Wednesday, August 20, 2008

GenCon Recovery

Tip: When your husband's movie premieres, you know, the one he's been working on for 5 years, try to not scream at the top of your lungs all the time because it will turn into slight laryngitis and then a cold by the time you get home.

GenCon was AMAZING!! I had so much fun. It was like I was back in college again with my friends and the whole weekend was essentially one big party. We stayed up till 4am, went to Karaoke, ate great food, and I even smoked my first cigar (well, little bits, it's not my cup of tea really). I also got to know some amazing people, like Jamie and Renee Chambers from Margaret Weiss, and Sean Reynolds from Paizo. We shared a hotel room with Brian Lewis, and his wife Tiffany, which was great because we don't get to spend much time with them. All in all, I can't wait to go again next year.

For more details on GenCon, check out hubby's blog. And to view pictures, check out Photobucket. Here's a few to give you an idea of how much fun we had!


top to bottom: Chris and Tree, Nathan and Sean, and what can happen at Karaoke night if you're not careful.

Wednesday, August 13, 2008

Thoughts on this new decade...

1. This is going to be the year I get in shape. Boot Camp, here I come! My goal is to get in shape just so I can get chubby again, if you get my drift. :)

2. Los Angeles is really growing on me. My friends, the weather, all the artistic opportunities that are at your feet (even though I can't afford them right now), and the bounty of farmers markets. Not to mention the beach, the desert, the woods, are all within a reasonable distance.
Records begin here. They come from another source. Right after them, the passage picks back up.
(** X8. The position on the wire is a float64 with its fields in range and
    never a NaN, whatever number is planned. *)
Theorem wire_position_is_never_nan (w : W) (resp : Response) :
  (forall req out input,
     Create r req resp w = Returned out -> In (CallCreate input) (calls out) ->
     math.IsNaN (WorkflowStateCreateInput.Position input) = false /\
     wellformed (WorkflowStateCreateInput.Position input)) /\
  (forall req out input id,
     Update r req resp w = Returned out -> In (CallUpdate input id) (calls out) ->
     math.IsNaN (WorkflowStateUpdateInput.Position input) = false /\
     wellformed (WorkflowStateUpdateInput.Position input)).
Proof.
  split.
  - intros [plan] out input. unfold Create, tfsdk.Get.
    cbn [CreateRequest.Plan]. cbv beta iota zeta.
    rewrite append_diagnostics_nil.
    destruct (diag.HasError (Diagnostics resp));
      [unfold ret; intros [= <-] [] |].
    unfold bind, deref, ret, remote.
    destruct plan as [data |]; cbn; [| discriminate].
    destruct (types.ValueBigFloat (Position data)) as [p |]; cbn;
      [| discriminate].
    pose proof (big_facts.Float64_wellformed p) as [Hw Hn].
    destruct (big.Float64 p) as [position acc]; cbn in *.
    destruct (createWorkflowState _ _ _) as [[answer | err] w']; cbn.
    + destruct (big.NewFloat _); cbn; [| discriminate].
      intros [= <-] [[= <-] | []]. now split.
    + intros [= <-] [[= <-] | []]. now split.
  - intros [plan prior] out input id. unfold Update, tfsdk.Get.
    cbn [UpdateRequest.Plan]. cbv beta iota zeta.
    rewrite append_diagnostics_nil.
    destruct (diag.HasError (Diagnostics resp));
      [unfold ret; intros [= <-] [] |].
    unfold bind, deref, ret, remote.
    destruct plan as [data |]; cbn; [| discriminate].
    destruct (types.ValueBigFloat (Position data)) as [p |]; cbn;
      [| discriminate].
    pose proof (big_facts.Float64_wellformed p) as [Hw Hn].
    destruct (big.Float64 p) as [position acc]; cbn in *.
    destruct (updateWorkflowState _ _ _ _) as [[answer | err] w']; cbn.
    + destruct (big.NewFloat _); cbn; [| discriminate].
      intros [= <-] [[= <- <-] | []]. now split.
    + intros [= <-] [[= <- <-] | []]. now split.
Qed.

(** X9. A position that came from the remote API goes back to it unchanged:
    when the planned number is the value [Read], [Create] or [Update]
    stored for a float64 [x], the next [Update] sends [x] itself. *)
Theorem stored_position_is_sent_unchanged
    (w w' : W) (resp : Response) (data : WorkflowStateResourceModel)
    (prior : tfsdk.State) (x : float64) (f : big.Float)
    (result : Result updateWorkflowStateResponse.t) :
  let input := {|
    WorkflowStateUpdateInput.Name := types.ValueString (Name data);
    WorkflowStateUpdateInput.Color := types.ValueString (Color data);
    WorkflowStateUpdateInput.Description :=
      types.ValueStringPointer (Description data);
    WorkflowStateUpdateInput.Position := x |} in
  diag.HasError (Diagnostics resp) = false ->
  wellformed x ->
  big.NewFloat x = Some f ->
  Position data = types.NumberValue f ->
  updateWorkflowState (client r) w input (types.ValueString (Id data))
    = (result, w') ->
  (forall answer, result = Ok answer ->
     math.IsNaN (updateWorkflowStateResponse.Position
                   (updateWorkflowStateResponse.WorkflowState
                      (updateWorkflowStateResponse.WorkflowStateUpdate answer)))
     = false) ->
  exists out,
    Update r {| UpdateRequest.Plan := Some data; UpdateRequest.State := prior |}
      resp w = Returned out /\
    calls out = [CallUpdate input (types.ValueString (Id data))].
Proof.
  intros input Hok Hw Hx Hp Hcall Hnan.
  rewrite (Update_run r w resp Hok data prior f Hp). cbv zeta.
  unfold update_input.
  rewrite (big_facts.Float64_NewFloat x f Hw Hx). cbn [fst].
  fold input. rewrite Hcall.
  destruct result as [answer | err].
  - specialize (Hnan answer eq_refl).
    apply big_facts.NewFloat_not_NaN in Hnan as [g Hg].
    rewrite Hg. eexists. split; reflexivity.
  - eexists. split; reflexivity.
Qed.

End Positions.

(** A string has no rune exactly when it is empty. *)
Lemma RuneCount_below_one (s : string) :
  (utf8.RuneCountInString s <? 1) = true <-> s = "".
Proof.
  unfold utf8.RuneCountInString. destruct s as [| c rest]; simpl.
  - split; reflexivity.
  - split; [| discriminate]. intros H. apply Z.ltb_lt in H. lia.
Qed.

Section ValidationOutcome.

Variables colorRegex uuidRegex : regexp.Regexp.
Variable config : WorkflowStateResourceModel.

Lemma IsNull_eq (v : types.String) :
  types.IsNull v = true <-> v = types.StringNull.
Proof. destruct v; simpl; split; congruence. Qed.

Lemma NumberIsNull_eq (v : types.Number) :
  types.NumberIsNull v = true <-> v = types.NumberNull.
Proof. destruct v; simpl; split; congruence. Qed.

Ltac reported H :=
  apply AttributeValidate_In in H; [| reflexivity];
  let null := fresh "null" in
  let Hnull := fresh "Hnull" in
  destruct H as (null & Hnull & H);
  cbn [fst snd] in Hnull, H;
  first [ change (Some (types.IsNull (Id config)) = Some null) in Hnull
        | change (Some (types.IsNull (Name config)) = Some null) in Hnull
        | change (Some (types.IsNull (Type_ config)) = Some null) in Hnull
        | change (Some (types.NumberIsNull (Position config)) = Some null) in Hnull
        | change (Some (types.IsNull (Color config)) = Some null) in Hnull
        | change (Some (types.IsNull (Description config)) = Some null) in Hnull
        | change (Some (types.IsNull (TeamId config)) = Some null) in Hnull ];
  injection Hnull as <-;
  cbn [IsComputed IsOptional IsRequired Computed Optional Required andb negb]
    in H.

Ltac reporting :=
  apply AttributeValidate_In; [reflexivity |];
  eexists; split; [reflexivity |];
  cbn [fst snd IsComputed IsOptional IsRequired Computed Optional Required
       andb negb].

Lemma validation_errors (d : diag.Diagnostic) :
  In d (ValidateConfig (Schema colorRegex uuidRegex) config)
  <-> validation_error colorRegex uuidRegex config d.
Proof.
  rewrite ValidateConfig_In. unfold validation_error. split.
  - intros (name & a & Hl & Hd).
    pose proof (attribute_listed _ _ _ Hl) as Hin.
    apply schema_names in Hin. simpl in Hin.
    destruct Hin as [<- | [<- | [<- | [<- | [<- | [<- | [<- | []]]]]]]].
    + rewrite lookup_id in Hl. injection Hl as <-. reported Hd.
      destruct Hd as [[Hro ->] | [[[=] _] | (a & v & value & [= <-] & [] & _)]].
      left. split; [reflexivity |]. intros E. rewrite E in Hro. discriminate.
    + rewrite lookup_name in Hl. injection Hl as <-. reported Hd.
      destruct Hd as [[[=] _] | [[Hreq ->] | (a & v & value & [= <-] & Hv & Hval & Hd)]].
      * right. left. split; [reflexivity | now apply IsNull_eq].
      * destruct Hv as [<- | []]. injection Hval as <-.
        do 6 right. left. unfold ValidateString in Hd.
        destruct (Name config) as [| | s];
          cbn [types.IsNull types.IsUnknown orb types.ValueString] in Hd;
          try (now destruct Hd).
        destruct (utf8.RuneCountInString s <? 1) eqn:E; [| destruct Hd].
        apply RuneCount_below_one in E. subst s.
        destruct Hd as [<- | []]. now split.
    + rewrite lookup_type in Hl. injection Hl as <-. reported Hd.
      destruct Hd as [[[=] _] | [[Hreq ->] | (a & v & value & [= <-] & Hv & Hval & Hd)]].
      * do 2 right. left. split; [reflexivity | now apply IsNull_eq].
      * destruct Hv as [<- | []]. injection Hval as <-.
        do 7 right. left. unfold ValidateString in Hd.
        destruct (Type_ config) as [| | t];
          cbn [types.IsNull types.IsUnknown orb types.ValueString] in Hd;
          try (now destruct Hd).
        destruct (existsb (String.eqb t) _) eqn:E; [destruct Hd |].
        destruct Hd as [<- | []]. exists t. repeat split.
        intros Hin. apply not_true_iff_false in E. apply E.
        apply existsb_exists. exists t. split; [exact Hin | apply String.eqb_refl].
    + rewrite lookup_position in Hl. injection Hl as <-. reported Hd.
      destruct Hd as [[[=] _] | [[Hreq ->] | (a & v & value & [=] & _)]].
      do 3 right. left. split; [reflexivity | now apply NumberIsNull_eq].
    + rewrite lookup_color in Hl. injection Hl as <-. reported Hd.
      destruct Hd as [[[=] _] | [[Hreq ->] | (a & v & value & [= <-] & Hv & Hval & Hd)]].
      * do 4 right. left. split; [reflexivity | now apply IsNull_eq].
      * destruct Hv as [<- | []]. injection Hval as <-.
        do 8 right. left. unfold ValidateString in Hd.
        destruct (Color config) as [| | c];
          cbn [types.IsNull types.IsUnknown orb types.ValueString] in Hd;
          try (now destruct Hd).
        destruct (regexp.MatchString colorRegex c) eqn:E; [destruct Hd |].
        destruct Hd as [<- | []]. now exists c.
    + rewrite lookup_description in Hl. injection Hl as <-. reported Hd.
      destruct Hd as [[[=] _] | [[[=] _] | (a & v & value & [= <-] & [] & _)]].
    + rewrite lookup_team_id in Hl. injection Hl as <-. reported Hd.
      destruct Hd as [[[=] _] | [[Hreq ->] | (a & v & value & [= <-] & Hv & Hval & Hd)]].
      * do 5 right. left. split; [reflexivity | now apply IsNull_eq].
      * destruct Hv as [<- | []]. injection Hval as <-.
        do 9 right. unfold ValidateString in Hd.
        destruct (TeamId config) as [| | u];
          cbn [types.IsNull types.IsUnknown orb types.ValueString] in Hd;
          try (now destruct Hd).
        destruct (regexp.MatchString uuidRegex u) eqn:E; [destruct Hd |].
        destruct Hd as [<- | []]. now exists u.
  - intros [(-> & Hv) | [(-> & Hv) | [(-> & Hv) | [(-> & Hv) | [(-> & Hv)
           | [(-> & Hv) | [(-> & Hv) | [(t & -> & Hv & Hn)
           | [(c & -> & Hv & Hm) | (u & -> & Hv & Hm)]]]]]]]]].
    + eexists "id", _. split; [apply lookup_id |]. reporting.
      left. split; [| reflexivity].
      change (negb (types.IsNull (Id config)) = true).
      destruct (Id config); [now destruct Hv | reflexivity | reflexivity].
    + eexists "name", _. split; [apply lookup_name |]. reporting.
      right. left. split; [| reflexivity].
      change (types.IsNull (Name config) = true). now rewrite Hv.
    + eexists "type", _. split; [apply lookup_type |]. reporting.
      right. left. split; [| reflexivity].
      change (types.IsNull (Type_ config) = true). now rewrite Hv.
    + eexists "position", _. split; [apply lookup_position |]. reporting.
      right. left. split; [| reflexivity].
      change (types.NumberIsNull (Position config) = true). now rewrite Hv.
    + eexists "color", _. split; [apply lookup_color |]. reporting.
      right. left. split; [| reflexivity].
      change (types.IsNull (Color config) = true). now rewrite Hv.
    + eexists "team_id", _. split; [apply lookup_team_id |]. reporting.
      right. left. split; [| reflexivity].
      change (types.IsNull (TeamId config) = true). now rewrite Hv.
    + eexists "name", _. split; [apply lookup_name |]. reporting.
      right. right. eexists _, (UTF8LengthAtLeast 1), _.
      split; [reflexivity |]. split; [now left |].
      split; [exact (f_equal Some Hv) | now left].
    + eexists "type", _. split; [apply lookup_type |]. reporting.
      right. right. eexists _, (OneOf workflow_state_types), _.
      split; [reflexivity |]. split; [now left |].
      split; [exact (f_equal Some Hv) |].
      unfold ValidateString.
      cbn [types.IsNull types.IsUnknown orb types.ValueString].
      destruct (existsb (String.eqb t) workflow_state_types) eqn:E;
        [| now left].
      apply existsb_exists in E as [t' [Ht E]].
      apply String.eqb_eq in E. now subst.
    + eexists "color", _. split; [apply lookup_color |]. reporting.
      right. right.
      eexists _, (RegexMatches colorRegex "must be a hex color"), _.
      split; [reflexivity |]. split; [now left |].
      split; [exact (f_equal Some Hv) |].
      unfold ValidateString.
      cbn [types.IsNull types.IsUnknown orb types.ValueString].
      rewrite Hm. now left.
    + eexists "team_id", _. split; [apply lookup_team_id |]. reporting.
      right. right.
      eexists _, (RegexMatches uuidRegex "must be an uuid"), _.
      split; [reflexivity |]. split; [now left |].
      split; [exact (f_equal Some Hv) |].
      unfold ValidateString.
      cbn [types.IsNull types.IsUnknown orb types.ValueString].
      rewrite Hm. now left.
Qed.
3. I still dream of running a B&B someday, but I know now that may not happen for some time, and that's ok. Matt's career is just on the cusp of taking off, and I'm so exicted to see what happens in the next year.

4. No one has asked my age yet, so I've not had to say "Thirty" out loud. But in my mind, it just sounds funny. And my throat catches every time I say it at home. It's odd. Did anyone else have a reaction?
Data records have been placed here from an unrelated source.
Lemma consume_retries_after_refusal_witness :
  let contended := mkPlatform 1000 (fun n => if n is 1%nat then 1000%N else 0%N)
                     (fun _ => 0%N) in
  let w := snd (send quiet (Some "status"%string) 4096 fresh) in
  ∃ w', consume contended 2 (Some "status"%string) 100 w
        = Some (NotificationItem.data (NotificationItem.of_data 4096 0), w')
        ∧ notifications w' = delete "status"%string (notifications w)
        ∧ takes w' = S (S (takes w))
        ∧ sleeps w' = S (sleeps w).
Proof.
  apply (consume_retries_after_refusal
           (mkPlatform 1000 (fun n => if n is 1%nat then 1000%N else 0%N) (fun _ => 0%N))
           "status"%string 100 (NotificationItem.of_data 4096 0)
           (snd (send quiet (Some "status"%string) 4096 fresh)) 0).
  - reflexivity.
  - unfold granted. vm_compute. intros H. apply H. reflexivity.
  - apply Z.leb_le. vm_compute. reflexivity.
  - vm_compute. reflexivity.
  - vm_compute. reflexivity.
Defined.

(** ** Timeouts of [signal] and [wait] *)

Section OtherDeadlines.

Variable P : Platform.
Variables (k : string) (T u0 la d : Z).

(** One iteration of [wait] on a key without entry. *)
Lemma wait_loop_miss fuel start w :
  unlocked w -> notifications w !! k = None ->
  wait_loop P (S fuel) (Some k) T start w =
    let w2 := after_poll P (pdMS_TO_TICKS P 100) w in
    if T <=? (xTaskGetTickCount w2 - start) mod TickType_modulus
    then Some (false, w2)
    else wait_loop P fuel (Some k) T start (vTaskDelay P (pdMS_TO_TICKS P 10) w2).
Proof.
  intros Hu Hk. cbn [wait_loop]. unfold after_poll, take_cost.
  destruct (decide (granted P (pdMS_TO_TICKS P 100) w)) as [Hg|Hg].
  - rewrite (has_granted P k w Hu Hg), Hk.
    rewrite bool_decide_eq_false_2 by (intros [? ?]; discriminate).
    unfold granted in Hg. rewrite Z.min_l by lia. reflexivity.
  - destruct (refused_results P k 0 0 w Hu Hg) as (_ & _ & -> & _).
    unfold granted in Hg. rewrite Z.min_r by lia. reflexivity.
Qed.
5. We are taking off for GenCon tonight. We were in Seattle last week. I may be going to Spokane in the next few weeks. Next travel plans: Christmas. I am tired of airports and living out of suitcases.

6. I've been thinking about Mom a lot these last few days, and seeing "Mamma Mia" again yesterday didn't help. There's a scene between the mother and the daughter getting ready for the wedding, and Gayvin and I just burst into tears. Tomorrow marks the 2 year anniversary and I don't know how I'll be. I could be ok, I could be an emotional mess. Who knows?

7. Please send healing wishes to my Grandpa. He's been diagnosed with cancer for the 4th time and it's not looking good.

Tuesday, August 05, 2008

Turning 30? Already?

I'm turning 30.

On Sunday.

This past year I've been so excited and thrilled about starting this new decade, where everything is supposed to come together, where I'm no longer "a baby" but I'm not old either. But last week I suddenly realized that I'M TURNING 30. And I'm starting to freak out. I don't know where this came from. I don't anticipate everything "heading south" when the clock strikes 9:52pm on Sunday night. And I wonder if it has to do with the expectations I had as a kid, where I expected to be by the time I was 30. But I didn't, and I still don't. So why the anxiety?

In any case, I know that for some people, birthdays can be less of a party and it's just another day. But for me, I look forward to it every year. A definite excuse to have a good time with family and friends, to party hardy, and to celebrate how far I've come, and that I'm still around.

(And I hope to be carded at the store on my birthday. That would be a nice gift.)